* **MATERIAL PROVIDED**:

○ ○ ○

(* ===== verification/WhenAll.v ===== *)
(** * [when_all] over every interleaving

    [when_all_impl] awaits the results of a vector one after the other, while
    their producers publish in any order.  The rely-guarantee proof of
    [ResultProtocol] is carried over to a memory with several states and one
    coroutine: the coroutine is armed in at most one state, and while it is,
    nobody but the producer of that state touches it. *)

From S2P Require Import Prelude Conc ResultState ResultProtocol WhenAny.
From stdpp Require Import options.
Local Open Scope prog_scope.

(** ** Slots *)

Section slots.
Context {T : Type}.
Implicit Types s : wstate T.

Abbreviation pc i s := (m_pc_state (slot i s).1).
Abbreviation cons i s := (m_consumer (slot i s).1).
Abbreviation prod i s := (m_producer (slot i s).1).
Abbreviation arm i s := (armed (slot i s).1).
Abbreviation pub i s := (published (slot i s).1).

Lemma slot_set_eq i x s : i < length (w_slots s) → slot i (set_slot i x s) = x.
Proof. intros Hi. unfold slot, set_slot; simpl. by rewrite list_lookup_insert_eq. Qed.
Lemma slot_set_ne i k x s : k ≠ i → slot k (set_slot i x s) = slot k s.
Proof. intros Hk. unfold slot, set_slot; simpl. by rewrite list_lookup_insert_ne. Qed.
Lemma set_slot_id i s : i < length (w_slots s) → set_slot i (slot i s) s = s.
Proof.
  intros [x Hx]%lookup_lt_is_Some. destruct s as [l ? ?]. unfold slot, set_slot; simpl in *.
  rewrite Hx; simpl. by rewrite list_insert_id.
Qed.

(** ** Assertions *)

Context (h : handle) (rs : list (T + exn)).

(** The phase of a state follows from what its two sides have done. *)
Definition phase (c : rstate T) : pc_state :=
  if published c then pc_producer_done else if armed c then pc_consumer_set else pc_idle.

Definition slot_inv (r : T + exn) (coro : option handle) (x : rstate T * bool) : Prop :=
  x.2 = false ∧ alive x.1 = true ∧ m_pc_state x.1 = phase x.1 ∧
  (published x.1 = true → m_producer x.1 = built r) ∧
  (armed x.1 = true → m_consumer x.1 = consumer_await h ∧ coro = Some h).

Definition all_inv s : Prop :=
  length (w_slots s) = length rs ∧
  (∀ i r, rs !! i = Some r → slot_inv r (w_coro s) (slot i s)) ∧
  (∀ i k, arm i s = true → arm k s = true → i = k).

(** Producer [i] changes its own state alone; it publishes once, and resumes
    the coroutine once, if it is armed there. *)
Definition guar_all_producer (i : nat) s s' : Prop :=
  all_inv s → all_inv s' ∧ (∀ k, k ≠ i → slot k s' = slot k s) ∧
  cons i s' = cons i s ∧ (pub i s = true → pub i s' = true) ∧
  (arm i s' = arm i s ∧ w_coro s' = w_coro s ∨
   arm i s = true ∧ pub i s = true ∧ arm i s' = false ∧ w_coro s' = None).

(** The caller does nothing while it is armed, and arms itself only in a state
    that has not been published. *)
Definition guar_all_caller s s' : Prop :=
  all_inv s → all_inv s' ∧ ∀ i, pub i s' = pub i s ∧ prod i s' = prod i s ∧
  (arm i s = true → arm i s' = true) ∧ (pub i s = true → arm i s' = arm i s).

(** The caller has passed the first [j] results and has not registered with the
    others. *)
Definition at_result (j : nat) (coro : option handle) s : Prop :=
  all_inv s ∧ w_coro s = coro ∧ ∀ k,
    arm k s = false ∧ (k < j → pub k s = true) ∧ (j ≤ k → k < length rs → cons k s = consumer_idle).

Definition handle_stored (j : nat) s : Prop :=
  all_inv s ∧ w_coro s = Some h ∧ cons j s = consumer_await h ∧ ∀ k,
    arm k s = false ∧ (k < j → pub k s = true) ∧ (j < k → k < length rs → cons k s = consumer_idle).

Definition registered_at (j : nat) s : Prop :=
  all_inv s ∧ j < length rs ∧
  (arm j s = true ∨ arm j s = false ∧ pub j s = true ∧ w_coro s = None) ∧ ∀ k,
    (k ≠ j → arm k s = false) ∧ (k < j → pub k s = true) ∧
    (j < k → k < length rs → cons k s = consumer_idle).

Definition producing (i : nat) (p : producer_context T) s : Prop :=
  all_inv s ∧ pub i s = false ∧ prod i s = p.

Definition has_published (i : nat) (before : pc_state) s : Prop :=
  all_inv s ∧ pub i s = true ∧
  match before with
  | pc_idle => arm i s = false
  | pc_consumer_set => arm i s = true
  | _ => False
  end.

Definition produced (i : nat) s : Prop := all_inv s ∧ pub i s = true ∧ arm i s = false.

Definition guar_all (i : nat) : wstate T → wstate T → Prop :=
  if decide (i < length rs) then guar_all_producer i
  else if decide (i = length rs) then guar_all_caller else λ _ _, False.
Definition waits_all (i : nat) s : Prop :=
  i = length rs ∧ ∃ j, j < length rs ∧ arm j s = true.
Definition post_all (i : nat) (a : option nat) s : Prop :=
  a = None ∧ if decide (i < length rs) then produced i s else at_result (length rs) None s.

(** ** Stability *)

Lemma rely_caller s s' :
  rely guar_all (length rs) s s' → ∃ i, i < length rs ∧ guar_all_producer i s s'.
Proof. intros (j & ? & HG). unfold guar_all in HG. repeat case_decide; naive_solver. Qed.

Lemma rely_all_producer i s s' :
  i < length rs → rely guar_all i s s' → all_inv s →
  all_inv s' ∧ pub i s' = pub i s ∧ prod i s' = prod i s ∧
  (arm i s = true → arm i s' = true) ∧ (pub i s = true → arm i s' = arm i s).
Proof.
  intros Hi (j & Hj & HG) Hs. unfold guar_all in HG. repeat case_decide; [| |done].
  - destruct (HG Hs) as (? & Hk & _). by rewrite !Hk.
  - destruct (HG Hs) as (? & Hk). split; [done|apply Hk].
Qed.

(** What every other thread leaves of each state, for the caller. *)
Lemma rely_all_caller s s' :
  rely guar_all (length rs) s s' → all_inv s →
  all_inv s' ∧ (∀ k, cons k s' = cons k s ∧ (pub k s = true → pub k s' = true) ∧
    (arm k s' = arm k s ∨ arm k s = true ∧ arm k s' = false ∧ pub k s' = true ∧ w_coro s' = None)) ∧
  (w_coro s' = w_coro s ∨ ∃ k, arm k s = true).
Proof.
  intros (i & Hi & HG)%rely_caller Hs. destruct (HG Hs) as (? & Hne & Hc & Hp & Ha).
  split; [done|]. split; [|naive_solver]. intros k. destruct (decide (k = i)) as [->|Hk].
  - naive_solver.
  - rewrite !Hne by done. naive_solver.
Qed.

Ltac stable_caller :=
  let s := fresh "s" in let s' := fresh "s'" in let HP := fresh "HP" in let HR := fresh "HR" in
  let Hk := fresh "Hk" in let Hco := fresh "Hco" in
  intros s s' HP HR; pose proof (proj1 HP);
  destruct (rely_all_caller s s' HR) as (? & Hk & Hco); [done|].

Lemma at_result_stable j c : stable (rely guar_all (length rs)) (at_result j c).
Proof.
  stable_caller. destruct HP as (_ & ? & HP). split_and!; [done|naive_solver congruence|].
  intros k. specialize (Hk k). specialize (HP k). fwd; split_and!; prop_solve.
Qed.
Lemma handle_stored_stable j : stable (rely guar_all (length rs)) (handle_stored j).
Proof.
  stable_caller. destruct HP as (_ & ? & ? & HP). split_and!; [done|naive_solver congruence|..].
  - destruct (Hk j) as (-> & _); done.
  - intros k. specialize (Hk k). specialize (HP k). fwd; split_and!; prop_solve.
Qed.
Lemma registered_at_stable j : stable (rely guar_all (length rs)) (registered_at j).
Proof.
  stable_caller. destruct HP as (_ & ? & Hj & HP). split_and!; [done|done|..].
  - destruct (Hk j) as (_ & ? & ?). destruct Hj as [|(Haj & ? & Hc)]; [naive_solver congruence|].
    right. split_and!; [naive_solver congruence|naive_solver|].
    destruct Hco as [->|(k & Hak)]; [done|].
    destruct (decide (k = j)) as [->|]; [congruence|]. destruct (HP k). naive_solver congruence.
  - intros k. specialize (Hk k). specialize (HP k). fwd; split_and!; prop_solve.
Qed.

Ltac stable_all_producer :=
  let s := fresh "s" in let s' := fresh "s'" in let HP := fresh "HP" in let HR := fresh "HR" in
  intros s s' HP HR; pose proof (rely_all_producer _ s s' ltac:(eassumption) HR (proj1 HP)).

Lemma producing_stable i p : i < length rs → stable (rely guar_all i) (producing i p).
Proof. intros Hi. stable_all_producer. unfold producing in *. prop_solve. Qed.
Lemma has_published_stable i p : i < length rs → stable (rely guar_all i) (has_published i p).
Proof. intros Hi. stable_all_producer. unfold has_published in *. destruct p; prop_solve. Qed.
Lemma produced_stable i : i < length rs → stable (rely guar_all i) (produced i).
Proof. intros Hi. stable_all_producer. unfold produced in *. prop_solve. Qed.

(** ** Updates of one state *)

Lemma all_inv_slot i s : all_inv s → i < length rs →
  ∃ r c, rs !! i = Some r ∧ slot i s = (c, false) ∧ slot_inv r (w_coro s) (c, false).
Proof.
  intros (_ & Hs & _) [r Hr]%lookup_lt_is_Some. specialize (Hs _ _ Hr).
  destruct (slot i s) as [c b]. exists r, c. destruct Hs as (Hb & ?). simpl in Hb. by subst.
Qed.

(** An update that neither arms nor disarms. *)
Lemma all_inv_set i r c s :
  all_inv s → rs !! i = Some r → slot_inv r (w_coro s) (c, false) →
  (armed c = true → ∀ k, k ≠ i → arm k s = false) →
  all_inv (set_slot i (c, false) s).
Proof.
  intros (Hlen & Hs & Hu) Hr Hc Ha. pose proof (lookup_lt_Some _ _ _ Hr) as Hi.
  split; [simpl; by rewrite length_insert|]. split.
  - intros k r' Hr'. destruct (decide (k = i)) as [->|].
    + rewrite slot_set_eq by lia. by simplify_eq.
    + rewrite slot_set_ne by done. by apply Hs.
  - intros k k'. destruct (decide (k = i)) as [->|], (decide (k' = i)) as [->|];
      rewrite ?slot_set_eq, ?slot_set_ne by (done || lia); naive_solver congruence.
Qed.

○ ○ ○

* **TRY IT**:
Reproduce the lines above, beginning at the line with "if published c" and stopping after the line with "(** The caller does", exactly as they are.

* **TASK RESULT**:
  if published c then pc_producer_done else if armed c then pc_consumer_set else pc_idle.

Definition slot_inv (r : T + exn) (coro : option handle) (x : rstate T * bool) : Prop :=
  x.2 = false ∧ alive x.1 = true ∧ m_pc_state x.1 = phase x.1 ∧
  (published x.1 = true → m_producer x.1 = built r) ∧
  (armed x.1 = true → m_consumer x.1 = consumer_await h ∧ coro = Some h).

Definition all_inv s : Prop :=
  length (w_slots s) = length rs ∧
  (∀ i r, rs !! i = Some r → slot_inv r (w_coro s) (slot i s)) ∧
  (∀ i k, arm i s = true → arm k s = true → i = k).

(** Producer [i] changes its own state alone; it publishes once, and resumes
    the coroutine once, if it is armed there. *)
Definition guar_all_producer (i : nat) s s' : Prop :=
  all_inv s → all_inv s' ∧ (∀ k, k ≠ i → slot k s' = slot k s) ∧
  cons i s' = cons i s ∧ (pub i s = true → pub i s' = true) ∧
  (arm i s' = arm i s ∧ w_coro s' = w_coro s ∨
   arm i s = true ∧ pub i s = true ∧ arm i s' = false ∧ w_coro s' = None).

(** The caller does nothing while it is armed, and arms itself only in a state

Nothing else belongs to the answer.